What to do:
Among the entries below, how many lines hold "pose"? Only the number is wanted.

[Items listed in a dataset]
------------------------------------------------

(** The [except Exception as e] block shared by [train] and [train_epoch]. *)
Definition exception_handler (msg : exn -> LogMsg) (u : TrainUnit)
    (callbacks : list Callback) (e : exn) : M unit :=
  let* _ := emit (EvLog (msg e)) in
  let* _ := run_unit_hook u (on_exception e) in
  let* _ := _run_callback_fn callbacks (on_exception e) in
  raise e.

(** Lines 79-82: the body of the [try] of [train]. *)
Definition train_body (fuel_epochs fuel_steps : nat) (u : TrainUnit)
    (callbacks : list Callback) : M unit :=
  let* _ := modify (upd_state (set_entry_point TRAIN)) in
  let* _ := _train_impl fuel_epochs fuel_steps u callbacks in
  emit (EvLog FinishedTrain).

Definition train (fuel_epochs fuel_steps : nat) (u : TrainUnit)
    (callbacks : option (list Callback)) : M unit :=
  let callbacks := default [] callbacks in
  try_except (train_body fuel_epochs fuel_steps u callbacks)
             is_Exception
             (exception_handler ExceptionDuringTrain u callbacks).

(** Lines 149-166: the body of the [try] of [train_epoch]. *)
Definition train_epoch_body (fuel : nat) (u : TrainUnit) (callbacks : list Callback)
  : M unit :=
  let* ts := get_train_state (RuntimeError ExpectedTrainState) in
  if negb (bool_decide (max_epochs ts = Some 1))
  then raise (RuntimeError (ExpectedMaxEpochsOne (max_epochs ts)))
  else
    let* _ := modify (upd_state (set_entry_point TRAIN)) in
    let* _ := emit (EvLog StartedTrainEpochEntry) in
    let* _ := _train_epoch_impl fuel u callbacks in
    emit (EvLog FinishedTrain).

Definition train_epoch (fuel : nat) (u : TrainUnit)
    (callbacks : option (list Callback)) : M unit :=
  let callbacks := default [] callbacks in
  try_except (train_epoch_body fuel u callbacks)
             is_Exception
             (exception_handler ExceptionDuringTrainEpoch u callbacks).

End Drivers.
(* ===== verification/ControlQueue.v ===== *)
(** The control queue: [VMVirtIOGPU::submitCommand] of [FB/VMVirtIOGPU.cpp],
    with the device as an environment that may change the shared memory at
    every point where the driver looks at it.

    [env t sh] is the shared memory the driver finds at its [t]-th look, after
    the device had its way with [sh]: one look before the drain, one per poll
    iteration, one when the response is read. The theorems quantify over every
    [env], so they hold for every device, late, silent or malicious. *)
From S2P Require Import Prelude Wire Transport SplitQueue.

(** * The queue's state *)
Record cq := mk_cq {
  cq_initialized : bool;
  cq_mapped : bool;
  cq_size : Z;
  cq_free : freelist;
  cq_last_used : Z;
  cq_avail_idx : Z;
  cq_lock : lock_state;
  cq_cmd_phys : Z;
  cq_resp_phys : Z;
  cq_submit_count : Z;
  cq_notify_count : Z;
  cq_notify : notify;
  cq_notify_offset : Z;
  cq_doorbell : list (Z * Z);
  cq_temp_allocs : list (option Z);
  cq_temp_live : Z;
  cq_sh : shared;
  cq_time : nat
}.
(** The wait; the outer [None]: still waiting when the fuel is spent. *)
Fixpoint cu_wait (fuel : nat) : M curq (option IOReturn) :=
  match fuel with
  | O => ret None
  | S k =>
      cu_observe ;;;
      let! q := gets (fun q => q) in
      if negb (sh_used_idx (cu_sh q) =? cu_last_used q) then ret (Some kIOReturnSuccess)
      else if expired (cu_time q) then ret (Some kIOReturnTimeout)
      else cu_wait k
  end.

Definition submitCursorCommand (fuel : nat) (cmd : list Z) (resp : option (list Z)) (resp_size : Z)
  : M curq (option (IOReturn * option (list Z))) :=
  let! ready := gets (fun q => cu_initialized q && cu_mapped q) in
  if negb ready then ret (Some (kIOReturnNotReady, resp))
  else
    cu_lock_vq ;;;
    let! p1 := cu_pop_desc in
    match p1 with
    | None => cu_unlock_vq ;;; ret (Some (kIOReturnNoResources, resp))
    | Some cd =>
        let! p2 := cu_pop_desc in
        match p2 with
        | None => cu_push_desc cd ;;; cu_unlock_vq ;;; ret (Some (kIOReturnNoResources, resp))
        | Some rd =>
            cu_stage_command cmd ;;;
            cu_publish_command cd (Z.of_nat (length cmd)) rd resp_size ;;;
            cu_notify_device ;;;
            let! w := cu_wait fuel in
            match w with
            | None => ret None
            | Some r =>
                let! resp' :=
                  (if is_success r then
                     cu_observe ;;;
                     let! buf := gets (fun q => sh_resp (cu_sh q)) in
                     modify (fun q => set_cu_last_used (u16 (cu_last_used q + 1)) q) ;;;
                     ret ((fun b => cu_copy_response b resp_size buf) <$> resp)
                   else ret resp) in
                cu_push_desc rd ;;; cu_push_desc cd ;;;
                cu_unlock_vq ;;;
                ret (Some (r, resp'))
            end
        end
    end.

Definition updateCursor (fuel : nat) (resource_id hot_x hot_y scanout_id x y : Z)
  : M curq (option IOReturn) :=
  let! init := gets cu_initialized in
  if negb init then ret (Some kIOReturnNotReady)
  else
    let cmd := CmdCursor (hdr_of VIRTIO_GPU_CMD_UPDATE_CURSOR) (mk_cursor_pos scanout_id x y 0)
                 resource_id hot_x hot_y 0 in
    let! r := submitCursorCommand fuel (encode cmd) (Some (replicate 24 0)) 24 in
    ret (fst <$> r).

Definition moveCursor (fuel : nat) (scanout_id x y : Z) : M curq (option IOReturn) :=
  let! init := gets cu_initialized in
  if negb init then ret (Some kIOReturnNotReady)
  else
    let cmd := CmdCursor (hdr_of VIRTIO_GPU_CMD_MOVE_CURSOR) (mk_cursor_pos scanout_id x y 0) 0 0 0 0 in
    let! r := submitCursorCommand fuel (encode cmd) (Some (replicate 24 0)) 24 in
    ret (fst <$> r).

(** ** The wait *)
Lemma cu_wait_frame fuel q :
  let q' := (cu_wait fuel q).2 in
  q' = set_cu_time (cu_time q') (set_cu_sh (cu_sh q') q).
Proof.
  revert q. induction fuel as [|k IH]; intros q; [by destruct q|].
  cbn -[Z.eqb]. unfold bind, cu_observe, modify, gets. cbn -[Z.eqb].
  repeat case_match; try done.
  specialize (IH (set_cu_time (S (cu_time q)) (set_cu_sh (env (cu_time q) (cu_sh q)) q))).
  cbn in IH. rewrite IH at 1. done.
Qed.

(** The wait ends when the clock reaches the deadline. *)
Lemma cu_wait_ends fuel n q :
  expired (S (cu_time q + n)) = true -> (n < fuel)%nat ->
  exists r, (cu_wait fuel q).1 = Some r
    /\ (r = kIOReturnSuccess \/ r = kIOReturnTimeout)
    /\ (cu_time q < cu_time (cu_wait fuel q).2 <= S (cu_time q + n))%nat.
Proof.
  revert n q. induction fuel as [|k IH]; intros n q He Hn; [lia|].
  cbn -[Z.eqb]. unfold bind, cu_observe, modify, gets. cbn -[Z.eqb].
  case_match; [eexists; split_and!; [done|auto|cbn; lia|cbn; lia]|].
  case_match eqn:E; [eexists; split_and!; [done|auto|cbn; lia|cbn; lia]|].
  destruct n as [|n]; [by rewrite Nat.add_0_r in He; congruence|].
  destruct (IH n (set_cu_time (S (cu_time q)) (set_cu_sh (env (cu_time q) (cu_sh q)) q)))
    as (r & H1 & H2 & H3); [cbn; by rewrite <- Nat.add_succ_r|lia|].
  exists r. split_and!; try done; cbn in H3; lia.
Qed.
End cursor.

Definition cu_idle (q : curq) : Prop :=
  cu_lock q = Unlocked /\ exists l, fl_ok (cu_size q) (cu_free q) l.

(** The clock reaches the deadline at some look after [t], within [fuel]. *)
Definition deadline_in (expired : nat -> bool) (t fuel : nat) : Prop :=
  exists n, (n < fuel)%nat /\ expired (S (t + n)) = true.

(** What the whole call leaves behind. *)
Definition cu_settled (cmd : list Z) (q q' : curq) : Prop :=
  cu_free q' = cu_free q /\ cu_lock q' = Unlocked /\ cu_size q' = cu_size q /\
  cu_initialized q' = cu_initialized q /\
  (Z.of_nat (length cmd) <= CURSOR_CMD_BUF_SIZE -> cu_overflow q' = cu_overflow q).

Ltac run_cu :=
  unfold bind, ret, modify, gets, cu_pop_desc, cu_push_desc, cu_lock_vq, cu_unlock_vq,
    cu_stage_command, cu_publish_command, cu_notify_device, cu_observe in *; cbn -[Z.eqb cu_wait] in *.

Lemma submitCursorCommand_settles_aux env expired fuel cmd resp rs q :
  cu_idle q -> deadline_in expired (cu_time q) fuel ->
  exists r, (submitCursorCommand env expired fuel cmd resp rs q).1 = Some r
    /\ cu_settled cmd q (submitCursorCommand env expired fuel cmd resp rs q).2.
Proof.
  intros [Hl [l Hf]] (n & Hn & He). unfold submitCursorCommand. run_cu.
  destruct (cu_initialized q && cu_mapped q); cbn; [|eexists; split; [done|by split_and!]].
  rewrite Hl. cbn. pose proof (fl_pop_ok _ _ _ Hf) as Hp.
  destruct (fl_pop (cu_free q)) as [[cd f1]|] eqn:E1; cbn;
    [|eexists; split; [done|by split_and!]].
  destruct Hp as (l1 & -> & Hf1 & Hr1 & Hb1).
  pose proof (fl_pop_ok _ _ _ Hf1) as Hp.
  destruct (fl_pop f1) as [[rd f2]|] eqn:E2; cbn;
    [|eexists; split; [done|by split_and!]].
  destruct Hp as (l2 & -> & Hf2 & Hr2 & Hb2).
  match goal with |- context [cu_wait env expired fuel ?q0] =>
    assert (Ht : cu_time q0 = cu_time q) by (cbn; by case_match);
    assert (Hq : cu_free q0 = f2 /\ cu_lock q0 = Locked /\ cu_size q0 = cu_size q /\
              cu_initialized q0 = cu_initialized q /\
              cu_overflow q0 = cu_overflow q || negb (Z.of_nat (length cmd) <=? CURSOR_CMD_BUF_SIZE))
      by (cbn; by case_match);
    pose proof (cu_wait_frame env expired fuel q0) as F;
    destruct (cu_wait_ends env expired fuel n q0) as (r & Hr & Hrs & _); [by rewrite Ht|done|];
    destruct (cu_wait env expired fuel q0) as [o q1]; generalize dependent q0
  end.
  cbn [fst snd]. intros q0 Ht (H1 & H2 & H3 & H4 & H5) F. cbn in F.
  cbn in Hr. subst o. rewrite F. clear F.
  assert (Hov : Z.of_nat (length cmd) <= CURSOR_CMD_BUF_SIZE ->
    cu_overflow q || negb (Z.of_nat (length cmd) <=? CURSOR_CMD_BUF_SIZE) = cu_overflow q).
  { intros Hle. rewrite (proj2 (Z.leb_le _ _)) by done. apply orb_false_r. }
  destruct Hrs as [-> | ->];
    [change (is_success kIOReturnSuccess) with true|change (is_success kIOReturnTimeout) with false];
    cbn; eexists; (split; [done|]);
    unfold cu_settled; cbn; rewrite H1, H2, H3, H4, H5, Hb2, Hb1; by split_and!.
Qed.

------------------------------------------------

Exercise solution:
3